My parents believed in ghosts, spirits, lingering presences. Before he divorced my mother, my father said my white hairs—which began to grow in when I was six—were gifts from my ancestors who followed and protected me. I used to imagine ornate Thai warriors hiding in the bushes as I made my way to school. My mother delighted in ghosts and ghost stories. She watched horror movies with a child-like glee, laughing and clapping at the most gruesome and frightening parts. 

“We’re going to a haunted cemetery,” I said. My father had moved out six months before, and my mother had begun to take interest again in what I did at night.

She took her glasses off and placed them on the sewing table in front of her. This was her spot, the place she spent most of her days, sewing and staring out the window into our neighborhood. “Real ghost?”

“I guess.”

“I wanting to come.”

I shook my head and laughed. “No way.”

“Want to see ghost.”

“I’ll take a picture.” I told her I’d be back around midnight and not to wait up.

I picked up my friends, who had drunk a few beers already, and headed out on Ridgeland Avenue past the Cal Sag River and Westgate Golf Courses, through the dark Forest Preserves.

The cemetery was well hidden. You had to know it existed and where to pull off and park without attracting the police. There were no streetlights. When I turned off the car, we were suddenly shrouded in black, suddenly silent.

Each of us stepped out and stood at the entrance to the woods. It was brisk, and I didn’t have a jacket. I rubbed my hands over my bare arms. There were signs that said Closed and No Trespassing. A rusted chain blocked any vehicle from driving deep into the woods on the two wheel ruts that led to more darkness

Mike said, “Come on.”

Kevin, dropout and mechanic, said, “You first.”

Dan, eight-ball hustler with a mohawk, said, “You go.”

“Cool,” I said, but didn’t move.   

Dave, a football player and wrestler, said, “Fine” and ducked under the chain. We followed one by one.

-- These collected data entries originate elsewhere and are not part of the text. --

Lemma append_split (before after : list Message) (m : Message) (text : str) :
  role m = assistant -> Forall not_assistant after ->
  append_assistant_content (before ++ m :: after) text
  = if get_completed m then (before ++ m :: after) ++ [fresh_assistant text]
    else before ++ extend_content text m :: after.
Proof.
  intros Hm Hafter. unfold append_assistant_content.
  rewrite current_assistant_split by assumption.
  destruct (get_completed m); cbn [negb]; [reflexivity |].
  apply alter_middle.
Qed.

Lemma append_no_assistant (msgs : list Message) (text : str) :
  current_assistant msgs = None ->
  append_assistant_content msgs text = msgs ++ [fresh_assistant text].
Proof. intros Hcur. unfold append_assistant_content. rewrite Hcur. reflexivity. Qed.

(** X7. Completing the current assistant entry twice is completing it
    once; and after a completion the next assistant text always opens a
    new entry at the end of the log. *)
Theorem complete_closes_turn (msgs : list Message) (text : str) :
  complete_current_assistant (complete_current_assistant msgs)
  = complete_current_assistant msgs
  /\ append_assistant_content (complete_current_assistant msgs) text
     = complete_current_assistant msgs ++ [fresh_assistant text].
Proof.
  destruct (current_assistant msgs) as [[i m] |] eqn:Hcur.
  - apply current_assistant_some in Hcur
      as (before & after & -> & _ & Hm & Hafter).
    rewrite complete_split_open by assumption.
    destruct (get_completed m) eqn:Hc.
    + rewrite complete_split_open, append_split, Hc by assumption. auto.
    + rewrite complete_split_open, append_split by assumption. auto.
  - assert (Hsame : complete_current_assistant msgs = msgs)
      by (unfold complete_current_assistant; rewrite Hcur; reflexivity).
    rewrite !Hsame.
    split; [reflexivity | apply append_no_assistant; exact Hcur].
Qed.

(** X8. Appending assistant text in two pieces is appending their
    concatenation: the pieces of a streamed turn accumulate in one entry. *)
Theorem append_assistant_content_twice (msgs : list Message) (a b : str) :
  append_assistant_content (append_assistant_content msgs a) b
  = append_assistant_content msgs (a ++ b).
Proof.
  assert (Hfresh : forall l,
    append_assistant_content (l ++ [fresh_assistant a]) b
    = l ++ [fresh_assistant (a ++ b)]).
  { intros l. rewrite (append_split l [] (fresh_assistant a))
      by (reflexivity || constructor). reflexivity. }
  destruct (current_assistant msgs) as [[i m] |] eqn:Hcur.
  - apply current_assistant_some in Hcur
      as (before & after & -> & _ & Hm & Hafter).
    rewrite !(append_split before after m) by assumption.
    destruct (get_completed m) eqn:Hc; [apply Hfresh |].
    rewrite (append_split before after (extend_content a m)) by assumption.
    replace (get_completed (extend_content a m)) with false
      by (symmetry; exact Hc).
    unfold extend_content. cbn. rewrite <- app_assoc. reflexivity.
  - rewrite (append_no_assistant msgs a Hcur),
      (append_no_assistant msgs (a ++ b) Hcur).
    apply Hfresh.
Qed.

(** X9. For a positive tail length [n], [get_context_tail] returns the
    last [min n (len content)] characters of the latest assistant entry,
    and the empty string when the log has no assistant entry. *)
Theorem context_tail_is_suffix (n : Z) (msgs : list Message) :
  0 < n ->
  match last (assistant_msgs msgs) with
  | None => get_context_tail n msgs = []
  | Some m =>
      exists head : str,
        content m = head ++ get_context_tail n msgs
        /\ length (get_context_tail n msgs)
           = Nat.min (Z.to_nat n) (length (content m))
  end.
Proof.
  intros Hn. unfold get_context_tail.
  destruct (last (assistant_msgs msgs)) as [m |]; [| reflexivity].
  unfold len, slice_from.
  destruct (Z.ltb_spec n (Z.of_nat (length (content m)))) as [Hlt | Hge].
  - destruct (Z.ltb_spec (- n) 0) as [_ | Hneg]; [| lia].
    exists (take (Z.to_nat (Z.max 0 (Z.of_nat (length (content m)) + - n)))
                 (content m)).
    rewrite take_drop, length_drop. split; [reflexivity |].
    unfold len. lia.
  - exists []. split; [reflexivity | lia].
Qed.
(** * nsupdate.info: the dyndns2 update API (nsupdate/api/views.py)

    A shallow embedding of the request handlers of [nsupdate/api/views.py]
    and of the update dispatcher [_update], with the properties of the
    handlers' outcome mapping.

    The module is Python 2 / Django code.  Its collaborators (the host
    directory [Host.filter_by_fqdn] and [Host.poke], the hasher
    [check_password], the classifier [check_ip], the DNS primitive
    [update], the base64 codec and [settings.BAD_AGENTS]) live outside the
    file; they are the fields of the record [Env], and every theorem is
    stated for an arbitrary [Env].  A handler is a computation in a small
    state-and-exception monad whose state is the external world together
    with the trace of the calls made to the collaborators. *)

From Stdlib Require Import String Ascii List Arith Lia.
From stdpp Require Import base option list strings gmap.
Import ListNotations.

Local Open Scope string_scope.
Local Open Scope list_scope.

(** ** Python strings *)

Module PyString.

(** [s.split(sep, 1)]: a one-element list when [sep] does not occur,
    else the text before and the text after its first occurrence. *)
Fixpoint split_once (sep : ascii) (s : string) : option (string * string) :=
  match s with
  | EmptyString => None
  | String c rest =>
      if Ascii.eqb c sep then Some (EmptyString, rest)
      else match split_once sep rest with
           | Some (a, b) => Some (String c a, b)
           | None => None
           end
  end.

Definition split1 (sep : ascii) (s : string) : list string :=
  match split_once sep s with
  | Some (a, b) => [a; b]
  | None => [s]
  end.

(** [s.lower()] on a byte string: the ASCII letters A..Z are mapped. *)
Definition lower_char (c : ascii) : ascii :=
  let n := nat_of_ascii c in
  if ((65 <=? n) && (n <=? 90))%nat then ascii_of_nat (n + 32) else c.

Fixpoint lower (s : string) : string :=
  match s with
  | EmptyString => EmptyString
  | String c rest => String (lower_char c) (lower rest)
  end.

(** [s.strip()]: the whitespace of [string.whitespace] is removed at both
    ends (tab, line feed, vertical tab, form feed, carriage return,
    space). *)
Definition is_whitespace (c : ascii) : bool :=
  let n := nat_of_ascii c in
  (((9 <=? n) && (n <=? 13)) || (n =? 32))%nat.

Fixpoint lstrip (s : string) : string :=
  match s with
  | EmptyString => EmptyString
  | String c rest => if is_whitespace c then lstrip rest else s
  end.

Fixpoint rstrip (s : string) : string :=
  match s with
  | EmptyString => EmptyString
  | String c rest =>
      match rstrip rest with
      | EmptyString => if is_whitespace c then EmptyString else String c EmptyString
      | r => String c r
      end
  end.

Definition strip (s : string) : string := rstrip (lstrip s).

(** A character of a [unicode] object that the default (ascii) codec can
    encode. *)
Definition is_ascii7 (c : ascii) : bool := (nat_of_ascii c <? 128)%nat.

Fixpoint all_ascii7 (s : string) : bool :=
  match s with
  | EmptyString => true
  | String c rest => is_ascii7 c && all_ascii7 rest
  end.

(** The double quote, for the text of the challenge header. *)
Definition dquote : string := String (ascii_of_nat 34) EmptyString.

End PyString.

(** ** Data model *)

(** The address families, the keys [('ipv4', 'ipv6')] handed to [check_ip]. *)
Inductive kind : Type := ipv4 | ipv6.

(** A Django user, as far as the views look at it. *)
Record User : Type := { username : string }.

(** A row of the [Host] model, as far as the views look at it. *)
Record Host : Type := {
  fqdn : string;
  created_by : User;
  update_secret : string
}.

(** The values an address variable holds: [None], a byte string (the WSGI
    environment) or a [unicode] object (a query parameter).  A [unicode]
    object is given by its code points below 256. *)
Inductive pyval : Type :=
| PyNone
| PyStr (s : string)
| PyUnicode (s : string).

Inductive exception : Type :=
| SameIpError
| InvalidIPError
| ValueError
| TypeError
| IndexError
| UnicodeEncodeError
| UnicodeDecodeError
| binascii_Error
| OtherError (name : string).

Inductive result (A : Type) : Type :=
| Return (a : A)
| Raise (e : exception).
Arguments Return {A} a.
Arguments Raise {A} e.

(** [django.http.HttpResponse]: body, content type, status and the headers
    set through [response[name] = value]. *)
Record HttpResponse : Type := {
  content : string;
  content_type : string;
  status_code : nat;
  headers : gmap string string
}.

(** What a view hands back to the framework: [_update] returns either the
    Python value [False] or a response object. *)
Inductive retval : Type :=
| PyFalse
| PyResponse (r : HttpResponse).

(** [django.http.HttpRequest]: the query parameters (a [QueryDict], several
    values per key), the WSGI environment and the logged-in user. *)
Record HttpRequest : Type := {
  GET : list (string * string);
  META : gmap string string;
  user : User
}.

(** [QueryDict.get(key)]: the last value given for [key], [None] without
    one. *)
Fixpoint QueryDict_get (q : list (string * string)) (key : string) : option string :=
  match q with
  | [] => None
  | (k, v) :: q' =>
      match QueryDict_get q' key with
      | Some v' => Some v'
      | None => if String.eqb k key then Some v else None
      end
  end.

(** [request.META.get('HTTP_USER_AGENT', 'unknown')]. *)
Definition HTTP_USER_AGENT (request : HttpRequest) : string :=
  default "unknown" (request.(META) !! "HTTP_USER_AGENT").

(** [request.META.get('REMOTE_ADDR')]: a byte string of the WSGI
    environment, or [None]. *)
Definition REMOTE_ADDR (request : HttpRequest) : pyval :=
  match request.(META) !! "REMOTE_ADDR" with
  | None => PyNone
  | Some a => PyStr a
  end.

(** ** Collaborators and the trace of their calls *)

Inductive level : Type := ERROR | WARNING | INFO | DEBUG.

(** One entry per call to the directory, the classifier or the DNS
    primitive and per log line, in program order. *)
Inductive event : Type :=
| CallFilter (fqdn : string) (owner : option User)
| CallCheckIp (ipaddr : string)
| CallPoke (h : Host) (k : kind)
| CallUpdate (hostname ipaddr : string)
| Log (lvl : level) (msg : string).

(** The code outside [views.py], over a world [W] (the host table and the
    DNS zone):
    - [env_filter_by_fqdn w fqdn owner] is [Host.filter_by_fqdn(fqdn)] and,
      with an owner, [Host.filter_by_fqdn(fqdn, created_by=owner)];
    - [env_check_password password hash] is Django's [check_password];
    - [env_check_ip ipaddr] is [check_ip(ipaddr, ('ipv4', 'ipv6'))], [None]
      when it raises [InvalidIPError];
    - [env_poke h k] is [h.poke(k)];
    - [env_update hostname ipaddr] is [dnstools.update], which may raise
      [SameIpError] or anything else;
    - [env_b64decode s] is [s.decode('base64')], [None] when the codec
      raises [binascii.Error];
    - [env_BAD_AGENTS] is [settings.BAD_AGENTS]. *)
Record Env (W : Type) : Type := {
  env_filter_by_fqdn : W -> string -> option User -> list Host;
  env_check_password : string -> string -> bool;
  env_check_ip : string -> option kind;
  env_poke : Host -> kind -> W -> W;
  env_update : string -> string -> W -> result unit * W;
  env_b64decode : string -> option string;
  env_BAD_AGENTS : list string
}.
Arguments env_filter_by_fqdn {W} _ _ _ _.
Arguments env_check_password {W} _ _ _.
Arguments env_check_ip {W} _ _.
Arguments env_poke {W} _ _ _ _.
Arguments env_update {W} _ _ _ _.
Arguments env_b64decode {W} _ _.
Arguments env_BAD_AGENTS {W} _.
(** Modelled from the spec: how the missing [InsertRecs] reads the records
    of its input.  "Records: either a single record value or a contiguous
    collection of records"; [nil] is neither and holds no record. *)
Definition records_of (recs : any) : list any :=
  match recs with
  | any_nil => []
  | any_slice elems => elems
  | rec => [rec]
  end.

Fixpoint chunks_go (fuel : nat) (n : nat) (l : list any) : list (list any) :=
  match fuel, l with
  | S fuel', _ :: _ => take n l :: chunks_go fuel' n (drop n l)
  | _, _ => []
  end.

(** Modelled from the spec: the grouping of the missing [InsertRecs].
    "records are grouped into chunks of at most BatchSize": consecutive
    records, [bs] to a chunk until they run out.  The spec names no grouping
    for a batch size that is not positive, and none is made here. *)
Definition chunks (bs : Z) (l : list any) : list (list any) :=
  if decide (0 < bs) then chunks_go (length l) (Z.to_nat bs) l else [].

(** What a store hands to its backend: one statement for one record, or one
    batch operation for a chunk of records. *)
Inductive submission : Type :=
  | statement (rec : any)
  | batch_op (recs : list any).

(** Modelled from the spec: the submissions of the missing [InsertRecs].
    "when enabled, records are grouped into chunks of at most BatchSize and
    submitted as backend batch operations rather than one statement per
    record". *)
Definition submissions (ii : InsertInput.t) : list submission :=
  if InsertInput.Batch ii
  then batch_op <$> chunks (InsertInput.BatchSize ii)
                           (records_of (InsertInput.Records ii))
  else statement <$> records_of (InsertInput.Records ii).

(** Modelled from the spec: a store whose backend accepts whatever it is
    sent and keeps it, in the order of submission.  Its world is the list
    of what was submitted so far. *)
Definition InsertRecs (tx : TxPtr) (ii : InsertInput.t)
    : M (list submission) (option error) :=
  w <- getS ;;
  putS (w ++ submissions ii)%list ;;;
  ret None.

Definition recording : DataStore.t (list submission) :=
  DataStore.mk InsertRecs.

(** The argument of the last call in [cs] of the method that [pick]
    recognises, if there is such a call. *)
Definition configured {A} (pick : call → option A) (cs : list call)
    : option A :=
  last (omap pick cs).

Definition pick_Batch (c : call) : option bool :=
  match c with call_Batch b => Some b | _ => None end.
Definition pick_BatchSize (c : call) : option Z :=
  match c with call_BatchSize bs => Some bs | _ => None end.
Definition pick_Records (c : call) : option any :=
  match c with call_Records recs => Some recs | _ => None end.
End Store.

(** ** Sample objects *)

(** A builder at address 1 over the recording store, bound to the data set
    at address 7, inside the transaction at address 3. *)
Definition sample_builder : FluentInsert.t (list Store.submission) :=
  FluentInsert.mk Store.recording (Some 7%positive) false defaultBatchSize
     (Some 3%positive) (any_string "spot") false.
Definition sample_state : FluentInsert.state (list Store.submission) :=
  FluentInsert.mkState {[ 1%positive := sample_builder ]} [].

We huddled close to one another, inching our way forward, our feet shuffling in the gravel and fallen leaves. Every ounce of bravado leaped right out of us, as if a strange spell had been cast as soon as we left the car. These were boys who got into fights, who played tough contact sports, who blew things up. These were boys walking a dark path surrounded by towering oaks and hemlocks, clustered together like baby chicks edging their way to the nearest pond.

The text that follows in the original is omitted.